Dosage Form Innovation with Hot Melt Extrusion
What’s going on with hot melt extrusion (HME)? We look at three recent studies that demonstrate the versatility of this manufacturing process for developing patient-centric dosage forms – from pediatric medicines to drug-loaded yarns.
| 3 min read | Technology
Child-Friendly Tinidazole Tablets
Researchers in India used 3D printing and HME to create more child-friendly tinidazole (TNZ) tablets. TNZ is commonly used to treat several infections, such as giardiasis, but it suffers from poor solubility and a bitter taste – the latter of which can lead children to refuse the medicine.
The researchers set out to create tablets that could be customized for precise dosing tailored to a child’s age, weight, and specific medical needs, selecting 3D printing as the most appropriate manufacturing approach. However, 3D printing requires that raw materials be evenly mixed and formed into a filament with the right mechanical qualities. To this end, HME was used to create amorphous solid dispersions of TNZ mixed with a polymer Kollidon25 (a soluble grade of polyvinylpyrrolidone). The polymer was selected for its ability to improve solubility and because tests confirmed good compatibility with TNZ.
With filaments in hand, the team used 3D printing to print dosage forms with different geometries that might appeal to pediatric patients.
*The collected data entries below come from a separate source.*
(** C13: in whatever order readers are pushed, readers without live blocks are
    removed and indices of live blocks are made, the map stays well-formed: the
    indices of its range map are in use and within 16 bits, the maps from indices
    to readers and back are inverse, the free indices are the others, and no
    reader is listed twice. It then meets the contract of a block reader, and no
    operation fails but by its own checks: pushing a reader that is listed, and
    removing one that is not, panic. *)
Theorem blockmap_well_formed r :
  bm_reachable r ->
  wf r /\ reader_ok bs nb r (bm_content C r) /\
  (forall br, ok br (C br) -> Z.of_nat (length (rs r)) < 65535 ->
     if bool_decide (br ∈ rs r) then PushReader r br = Panic else exists r', PushReader r br = Ret r') /\
  (forall br, (forall k, owner r k <> Some br) ->
     if bool_decide (br ∈ rs r) then exists r', RemoveTable r br = Ret r' else RemoveTable r br = Panic) /\
  (forall sel, NoDup sel -> Forall (fun br => br ∈ rs r) sel -> exists r', ReaderForLiveBytes r sel = Ret r').
Proof.
  intros [Hwf Hco Hrd]%bm_reachable_sound. split; [done|]. split; [by apply bm_reader_ok|]. split; [|split].
  - intros br Hok Hl. unfold PushReader. case_bool_decide as Hin; [done|].
    destruct (PushReader_ok bs nb Hbs Hnb r br (C br) Hwf Hin Hl Hok) as (r2 & E2 & _). unfold PushReader in E2.
    rewrite bool_decide_eq_false_2 in E2 by done. eauto.
  - intros br Hd. case_bool_decide as Hin; [|by apply (RemoveTable_absent bs nb)].
    destruct (RemoveTable_ok bs nb Hbs Hnb r br Hwf Hin Hd) as (r2 & E2 & _). eauto.
  - intros sel Hnd Hsel. destruct (ReaderForLiveBytes_ok bs nb Hbs Hnb r sel Hwf Hnd Hsel) as (r2 & E2 & _). eauto.
Qed.
(** ** [bufio.Reader]

    A reader over a file is the bytes that remain. [Peek(n)] returns the next [n]
    of them, or an error with those it could get; [Discard(n)] skips bytes that
    were peeked. *)
Definition br_Peek (size : Z) (src : bytes) (n : Z) : bytes * option error :=
  if n <? 0 then ([], Some ErrNegativeCount)
  else if size <? n then (take (Z.to_nat size) src, Some ErrBufferFull)
  else if len src <? n then (src, Some EOF)
  else (take (Z.to_nat n) src, None).

Definition br_Discard (src : bytes) (n : Z) : bytes := drop (Z.to_nat n) src.

Lemma br_Peek_ok size p rest n : n = len p -> n <= size -> br_Peek size (p ++ rest) n = (p, None).
Proof.
  intros -> Hn. unfold br_Peek. pose proof (len_nonneg p). pose proof (len_nonneg rest).
  rewrite len_app. rewrite !(proj2 (Z.ltb_ge _ _)) by lia. by rewrite take_len.
Qed.

Lemma br_Peek_short size src n : len src < n <= size -> br_Peek size src n = (src, Some EOF).
Proof.
  intros Hn. unfold br_Peek. pose proof (len_nonneg src).
  rewrite (proj2 (Z.ltb_ge n 0)), (proj2 (Z.ltb_ge size n)), (proj2 (Z.ltb_lt (len src) n)) by lia. done.
Qed.

Lemma br_Discard_app p rest n : n = len p -> br_Discard (p ++ rest) n = rest.
Proof. intros ->. apply drop_len. Qed.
The tablets had a layer-by-layer pattern that helped improve the dissolution profile, with the tablets achieving 100 percent drug release within two hours in an acidic gastric medium. Finally, the bitter taste was also masked because TNZ was embedded within the polymer matrix, preventing direct contact with taste buds.
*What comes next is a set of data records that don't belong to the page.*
Lemma block_reader_contract {H} `{!HoleReaderAt H} (h : H) c :
  hole_reader_ok bs limit h c -> reader_ok bs limit (NewBlockReader h bs) c.
Proof.
  intros [Hs Hr Hd Hh Hrd]. split; [done|done| | |]; cbn [ReadBlocks NextBlockData NextBlockHole adaptor_block_reader].
  - intros off Hoff. destruct (Hd (off * bs)) as (k & Hk & E); [nia|]. rewrite Z.div_mul in Hk by lia.
    exists k. split; [done|]. unfold abr_NextBlockData. cbn [abr_r abr_blockSize].
    destruct k as [k|].
    + rewrite E, byte_offset_aligned. cbn. by rewrite Z.quot_mul by lia.
    + destruct E as [x ->]. cbn. eauto.
  - intros off Hoff. destruct (Hh (off * bs)) as (k & E & Hk); [nia|]. rewrite Z.div_mul in Hk by lia.
    exists k. split; [|done]. unfold abr_NextBlockHole. cbn [abr_r abr_blockSize].
    rewrite E, byte_offset_aligned. cbn. by rewrite Z.quot_mul by lia.
  - intros p off n Hn Hoff Hl Hk. unfold abr_ReadBlocks. cbn [abr_r abr_blockSize].
    rewrite Hl, Z.mod_mul by lia. cbn [negb Z.eqb].
    destruct (Hrd p (off * bs)) as (err & E & Herr); [nia|nia| |].
    { intros k. rewrite Hl, Z.div_mul by lia.
      replace (off * bs + n * bs - 1) with (bs - 1 + (off + n - 1) * bs) by lia.
      rewrite Z.div_add, Z.div_small by lia. intros. apply Hk. lia. }
    rewrite E, Hl. exists err. cbn -[Z.quot]. rewrite Z.quot_mul by lia.
    rewrite read_image_bytes by (done || lia). split; [done|].
    destruct Herr as [->|[-> Hend]]; [by left|]. right. split; [done|]. nia.
Qed.

(** The blocks that hold the bytes [off .. off+n-1]. *)
Lemma block_span off n :
  0 <= off -> 0 < n ->
  (off + n + bs - 1) / bs = (off + n - 1) / bs + 1 /\ off / bs <= (off + n - 1) / bs /\
  off mod bs + n <= ((off + n + bs - 1) / bs - off / bs) * bs.
Proof.
  intros Ho Hn. assert (Hd : (off + n + bs - 1) / bs = (off + n - 1) / bs + 1).
  { replace (off + n + bs - 1) with (off + n - 1 + 1 * bs) by lia. by rewrite Z.div_add by lia. }
  split; [done|]. split; [apply Z.div_le_mono; lia|].
  rewrite Hd. pose proof (Z.div_mod off bs ltac:(lia)). pose proof (Z.div_mod (off + n - 1) bs ltac:(lia)).
  pose proof (Z.mod_pos_bound (off + n - 1) bs ltac:(lia)). nia.
Qed.

Lemma ahr_ReadAt_ok {R} `{!BlockHoleReader R} (r : R) c p off :
  reader_ok bs limit r c -> 0 <= off -> 0 < len p ->
  (forall k, off / bs <= k <= (off + len p - 1) / bs -> is_Some (c k)) ->
  exists err, ahr_ReadAt (NewHoleReader r bs) p off = Ret (read_bytes bs c off (len p), len p, err) /\
              (err = None \/ (err = Some EOF /\ off + len p = limit * bs)).
Proof.
  intros Hok Ho Hn Hk. pose proof (ok_sized _ _ _ _ Hok) as Hs. unfold ahr_ReadAt, ar_ReadAt. cbn [ahr_br ahr_blockSize].
  rewrite (proj2 (Z.ltb_ge off 0)) by lia. destruct (block_span off (len p) Ho Hn) as (Hd & Hle & Hfit).
  pose proof (Z.div_mod off bs ltac:(lia)) as Hoff. pose proof (Z.mod_pos_bound off bs ltac:(lia)).
  pose proof (Z.div_pos off bs Ho ltac:(lia)). destruct (_ || _) eqn:Ea.
  - set (n := (off + len p + bs - 1) / bs - off / bs) in *. assert (0 < n) by (unfold n; lia).
    destruct (ok_ReadBlocks _ _ _ _ Hok (zeros (n * bs)) (off / bs) n) as (err & -> & Herr);
      [lia|lia|by rewrite len_zeros by nia|intros; apply Hk; unfold n in *; lia|].
    exists None. split; [|by left]. rewrite read_image_bytes by (done || lia).
    assert (Hsl : slice_to (read_bytes bs c (off / bs * bs) (n * bs)) (n * bs) =
                  Ret (read_bytes bs c (off / bs * bs) (n * bs))).
    { rewrite slice_to_ok by (rewrite len_read_bytes; nia). by rewrite take_read_bytes by nia. }
    destruct Herr as [->|[-> _]]; cbn [mbind outcome_bind]; rewrite Hsl; cbn [mbind outcome_bind];
      f_equal; unfold buffer_Read, buffer_Next;
      rewrite drop_read_bytes by nia; rewrite !len_read_bytes by nia;
      rewrite (proj2 (Z.eqb_neq (n * bs - off mod bs) 0)) by nia; cbn [andb];
      rewrite Z.min_l, take_read_bytes by nia; rewrite drop_ge, app_nil_r by (unfold len; lia);
      replace (off / bs * bs + off mod bs) with off by lia; done.
  - apply orb_false_iff in Ea as [Ea1 Ea2]. apply negb_false_iff, Z.eqb_eq in Ea1, Ea2.
    pose proof (Z.div_mod (len p) bs ltac:(lia)) as Hlp. set (n := len p / bs) in *.
    destruct (ok_ReadBlocks _ _ _ _ Hok p (off / bs) n) as (err & -> & Herr); [nia|lia|lia| |].
    { intros k Hkn. apply Hk. split; [lia|].
      replace (off + len p - 1) with (bs - 1 + (off / bs + n - 1) * bs) by lia.
      rewrite Z.div_add, Z.div_small by lia. lia. }
    exists err. cbn [mbind outcome_bind]. rewrite read_image_bytes by (done || nia).
    replace (off / bs * bs) with off by lia. replace (n * bs) with (len p) by lia.
    split; [done|]. destruct Herr as [->|[-> Hend]]; [by left|]. right. split; [done|]. nia.
Qed.

Lemma hole_adaptor_contract {R} `{!BlockHoleReader R} (r : R) c :
  reader_ok bs limit r c -> hole_reader_ok bs limit (NewHoleReader r bs) c.
Proof.
  intros Hok. pose proof Hok as [Hs Hr Hd Hh _].
  assert (Hblk : forall off, 0 <= off <= limit * bs -> 0 <= off / bs <= limit).
  { intros off Hoff. split; [apply Z.div_pos; lia|]. apply Z.div_le_upper_bound; lia. }
  split; [done|done| | |].
  - intros off Hoff. destruct (Hd (off / bs) (Hblk off Hoff)) as (k & Hk & E). exists k. split; [done|].
    cbn. unfold ahr_NextData. cbn [ahr_br ahr_blockSize]. rewrite (proj2 (Z.ltb_ge off 0)) by lia.
    destruct k as [k|]; [by rewrite E|]. destruct E as [x ->]. cbn. eauto.
  - intros off Hoff. destruct (Hh (off / bs) (Hblk off Hoff)) as (k & E & Hk). exists k. split; [|done].
    cbn. unfold ahr_NextHole. cbn [ahr_br ahr_blockSize]. rewrite (proj2 (Z.ltb_ge off 0)) by lia.
    by rewrite E.
  - intros p off Ho Hn Hk. by apply ahr_ReadAt_ok.
Qed.

(** C15: the adaptors carry a reader between bytes and blocks without changing its
    contents: [adaptor.BlockReader] turns a byte-addressed reader that meets its
    contract into a block reader that meets the block contract, and
    [adaptor.HoleReader] turns a block reader into a byte-addressed reader, at
    every offset and length, aligned or not. *)
Theorem adaptors_ok :
  (forall H (HR : HoleReaderAt H) (h : H) c,
     hole_reader_ok bs limit h c -> reader_ok bs limit (NewBlockReader h bs) c) /\
  (forall R (BR : BlockHoleReader R) (r : R) c,
     reader_ok bs limit r c -> hole_reader_ok bs limit (NewHoleReader r bs) c).
Proof. split; intros; [by apply block_reader_contract|by apply hole_adaptor_contract]. Qed.
End adaptors.

(** ** Reads past the end *)

(** When an unaligned read needs [n] blocks and the block reader returns
    only [m] of them with [io.EOF], [Reader.ReadAt] returns the bytes there are,
    fewer than asked, without an error. *)
Theorem unaligned_short_read {R} `{!BlockHoleReader R} (r : R) bs p off m buf :
  0 < bs -> 0 <= off -> off mod bs <> 0 -> 0 < len p ->
  let n := (off + len p + bs - 1) / bs - off / bs in
  ReadBlocks r (zeros (n * bs)) (off / bs) = Ret (buf, m, Some EOF) ->
  len buf = n * bs -> m <= n -> off mod bs < m * bs < off mod bs + len p ->
  exists p', ahr_ReadAt (NewHoleReader r bs) p off = Ret (p', m * bs - off mod bs, None) /\
             m * bs - off mod bs < len p.
Proof.
  intros Hbs Ho Hun Hn n E Hl Hmn Hm. pose proof (Z.mod_pos_bound off bs Hbs).
  unfold ahr_ReadAt, ar_ReadAt. cbn [ahr_br ahr_blockSize]. rewrite (proj2 (Z.ltb_ge off 0)) by lia.
  rewrite (proj2 (Z.eqb_neq (off mod bs) 0)) by lia. rewrite orb_true_r. fold n.
  rewrite E. cbn [mbind outcome_bind]. rewrite slice_to_ok by nia. cbn [mbind outcome_bind].
  unfold buffer_Next, buffer_Read. rewrite len_drop by (rewrite len_take; nia). rewrite len_take by nia.
  rewrite (proj2 (Z.eqb_neq (m * bs - off mod bs) 0)) by lia. cbn [andb].
  rewrite Z.min_r by lia. eexists. split; [done|lia].
Qed.

(** ** Witnesses *)
Definition example_blocks : mem_reader := MemReader 4 3 {[0 := 5; 1 := 6]} (fun _ => false).

Lemma example_blocks_ok : reader_ok 4 3 example_blocks (mem_content example_blocks).
Proof. by apply (mem_reader_ok example_blocks). Qed.

Lemma example_holes_ok : hole_reader_ok 4 3 (NewHoleReader example_blocks 4) (mem_content example_blocks).
Proof. apply hole_adaptor_contract; [lia|apply example_blocks_ok]. Qed.

Lemma adaptors_ok_witness :
  reader_ok 4 3 (NewBlockReader (NewHoleReader example_blocks 4) 4) (mem_content example_blocks) /\
  exists err, ReadAt (NewHoleReader example_blocks 4) (zeros 3) 3 = Ret ([5; 6; 6], 3, err).
Proof.
  destruct (adaptors_ok 4 3 ltac:(lia) ltac:(lia)) as [Hblock Hhole].
  pose proof (Hhole _ _ example_blocks (mem_content example_blocks) example_blocks_ok) as Hh.
  split; [apply Hblock; exact Hh|]. destruct Hh as [_ _ _ _ Hr].
  destruct (Hr (zeros 3) 3) as (err & E & _); [lia|reflexivity| |].
  { intros k Hk. change (0 <= k <= 1) in Hk. assert (k = 0 \/ k = 1) as [->| ->] by lia; vm_compute; eauto. }
  exists err. rewrite E. vm_compute. reflexivity.
Defined.

(** A reader of one block that reports the end of the device. *)
#[local] Instance example_end : BlockHoleReader unit := {
  ReadBlocks _ p off := Ret (replicate 4 7 ++ drop 4 p, 1, Some EOF);
  NextBlockData _ _ := Ret (0, None);
  NextBlockHole _ _ := Ret (1, None);
}.

Lemma unaligned_short_read_witness :
  exists p', ahr_ReadAt (NewHoleReader () 4) (zeros 6) 1 = Ret (p', 3, None) /\ 3 < len (zeros 6).
Proof.
  apply (unaligned_short_read () 4 (zeros 6) 1 1 (replicate 4 7 ++ zeros 4)); vm_compute; congruence || auto.
Defined.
High-Shear Melt Versus HME
High-shear (HS) melt granulation and HME were compared for the production of amorphous solid dispersions of carvedilol, a drug with poor water solubility that is used to treat cardiovascular conditions. The study, conducted by a team from the University of Ljubljana, University of Bologna, and the Research Centre for Pharmaceutical Engineering in Austria, aimed to improve carvedilol’s dissolution using mesoporous carriers and polymer matrices. The research compared how well the two methods enhanced the drug's solubility and bioavailability.
Two mesoporous carriers, Syloid 244FP and Neusilin US2, were used to load the carvedilol-polymer mixtures. For the polymer matrix, either polyethylene glycol (PEG) 6000 or Soluplus were used, depending on the method.
One significant observation from the study was the difference in drug release profiles between the two methods. Syloid 244FP-based granules produced with HS melt granulation exhibited faster drug release than HME formulations. The researchers attributed this to the larger specific surface area and more porous structure of the HS granules, which allowed for faster interaction with the dissolution media. In contrast, HME extrudates had smoother surfaces and larger particle sizes, leading to slower but more controlled drug release.
The choice of polymer played a critical role in the performance of each formulation. PEG 6000 performed better than Soluplus in both technologies. Specifically, PEG 6000-based formulations, especially those made with HME, showed faster and more complete carvedilol release.
Despite the differences in drug release rates, both melt technologies offered advantages. HME was found to be more efficient and scalable, providing smoother particles with better flow properties, which could be beneficial for large-scale manufacturing. HS melt granulation, on the other hand, was superior in terms of rapid drug release, particularly for formulations using Syloid 244FP. The porous structure of the HS granules resulted in faster dissolution rates, which could be advantageous for drugs requiring immediate release.
Ultimately, the choice between the two technologies should be based on the specific needs of the formulation, such as desired release rate, scalability, and processing efficiency.
Knitting Drugs
Here’s a more unusual type of dosage form: drug-loaded multifilament yarns.
Created by HME, these yarns can then be processed into various shapes using a modified knitting machine, such as tubular structures or woven textiles, to deliver drugs in a controlled manner. Their large surface area and flexibility make them suitable for applications such as wound healing, implantable devices, or oral drug delivery systems.
In the study below, researchers optimized the process with scalability in mind, successfully producing fibers containing polyvinyl alcohol and a model drug, fluorescein sodium, through a continuous melt extrusion process. The resulting fibers were smooth, uniform, and demonstrated consistent tensile strength, making them suitable for pharmaceutical applications.